▸ Problem requirements: From the first line of the entries below, reproduce everything exactly through the line with "eff a b x → eff mn mx x → False).", and nothing more.
◆ ◆ ◆ ◆
Lemma validate_guid_step m g l :
  lmc_ok → guid_ok g → (∀ g', g' ∈ l → guid_ok g') →
  validated m l → validated (validate_guid m g) (g :: l).
Proof.
  intros Hl Hg Hlg [Hv1 Hv2].
  destruct (validate_guid_cases m g Hl Hg) as
    [(Hn & Hu & Hoth)|(Hd & mn & mx & Hget & H1 & H2 & H3 & H4 & Hfresh & Hu)].
  - assert (Hget : ∀ g' r, g' ∈ g :: l → osm_db_guid2lid_get (p_g2l (validate_guid m g)) g' = Some r →
      g' ∈ l ∧ osm_db_guid2lid_get (p_g2l m) g' = Some r).
    { intros g' r Hg' Hr. destruct (decide (g' = g)) as [->|Hne]; [by rewrite Hn in Hr|].
      apply elem_of_cons in Hg' as [?|Hg']; [done|]. rewrite Hoth in Hr by auto. done. }
    split.
    + intros g' a b Hin Hr. apply Hget in Hr as [Hin' Hr]; [|done]. rewrite Hu.
      by apply (Hv1 g').
    + intros g1 g2 a b a' b' x Hin1 Hin2 Hne Hr1 Hr2.
      apply Hget in Hr1 as [Hin1' Hr1]; [|done]. apply Hget in Hr2 as [Hin2' Hr2]; [|done].
      by apply (Hv2 g1 g2).
  - (* an entry of an earlier GUID is marked, so it is apart from the new one *)
    assert (Hapart : ∀ g' a b x, g' ∈ l → osm_db_guid2lid_get (p_g2l m) g' = Some (a, b) →
      eff a b x → eff mn mx x → False).
    { intros g' a b x Hin Hr Hx [Hx' _]. apply (Hfresh x Hx'). by apply (Hv1 g' a b Hin Hr). }
    unfold validated. rewrite Hd. split.
    + intros g' a b Hin Hr. destruct (decide (g' = g)) as [->|Hne].
      * rewrite Hget in Hr. injection Hr as <- <-. split_and!; try done.
        intros x Hx. apply Hu. by right.
      * apply elem_of_cons in Hin as [?|Hin]; [done|].
        destruct (Hv1 g' a b Hin Hr) as (?&?&?&?&Hm). split_and!; try done.
        intros x Hx. apply Hu. left. auto.
    + intros g1 g2 a b a' b' x Hin1 Hin2 Hne Hr1 Hr2 Hx Hx'.
      destruct (decide (g1 = g)) as [->|Hg1]; [|destruct (decide (g2 = g)) as [->|Hg2]].
      * rewrite Hget in Hr1. injection Hr1 as <- <-.
        apply elem_of_cons in Hin2 as [?|Hin2]; [congruence|]. by apply (Hapart g2 a' b' x).
      * rewrite Hget in Hr2. injection Hr2 as <- <-.
        apply elem_of_cons in Hin1 as [?|Hin1]; [congruence|]. by apply (Hapart g1 a b x).
      * apply elem_of_cons in Hin1 as [?|Hin1], Hin2 as [?|Hin2]; [congruence..|].
        by apply (Hv2 g1 g2 a b a' b' x).
Qed.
◆ ◆ ◆ ◆
▸ Response to this exercise:
Lemma validate_guid_step m g l :
  lmc_ok → guid_ok g → (∀ g', g' ∈ l → guid_ok g') →
  validated m l → validated (validate_guid m g) (g :: l).
Proof.
  intros Hl Hg Hlg [Hv1 Hv2].
  destruct (validate_guid_cases m g Hl Hg) as
    [(Hn & Hu & Hoth)|(Hd & mn & mx & Hget & H1 & H2 & H3 & H4 & Hfresh & Hu)].
  - assert (Hget : ∀ g' r, g' ∈ g :: l → osm_db_guid2lid_get (p_g2l (validate_guid m g)) g' = Some r →
      g' ∈ l ∧ osm_db_guid2lid_get (p_g2l m) g' = Some r).
    { intros g' r Hg' Hr. destruct (decide (g' = g)) as [->|Hne]; [by rewrite Hn in Hr|].
      apply elem_of_cons in Hg' as [?|Hg']; [done|]. rewrite Hoth in Hr by auto. done. }
    split.
    + intros g' a b Hin Hr. apply Hget in Hr as [Hin' Hr]; [|done]. rewrite Hu.
      by apply (Hv1 g').
    + intros g1 g2 a b a' b' x Hin1 Hin2 Hne Hr1 Hr2.
      apply Hget in Hr1 as [Hin1' Hr1]; [|done]. apply Hget in Hr2 as [Hin2' Hr2]; [|done].
      by apply (Hv2 g1 g2).
  - (* an entry of an earlier GUID is marked, so it is apart from the new one *)
    assert (Hapart : ∀ g' a b x, g' ∈ l → osm_db_guid2lid_get (p_g2l m) g' = Some (a, b) →
      eff a b x → eff mn mx x → False).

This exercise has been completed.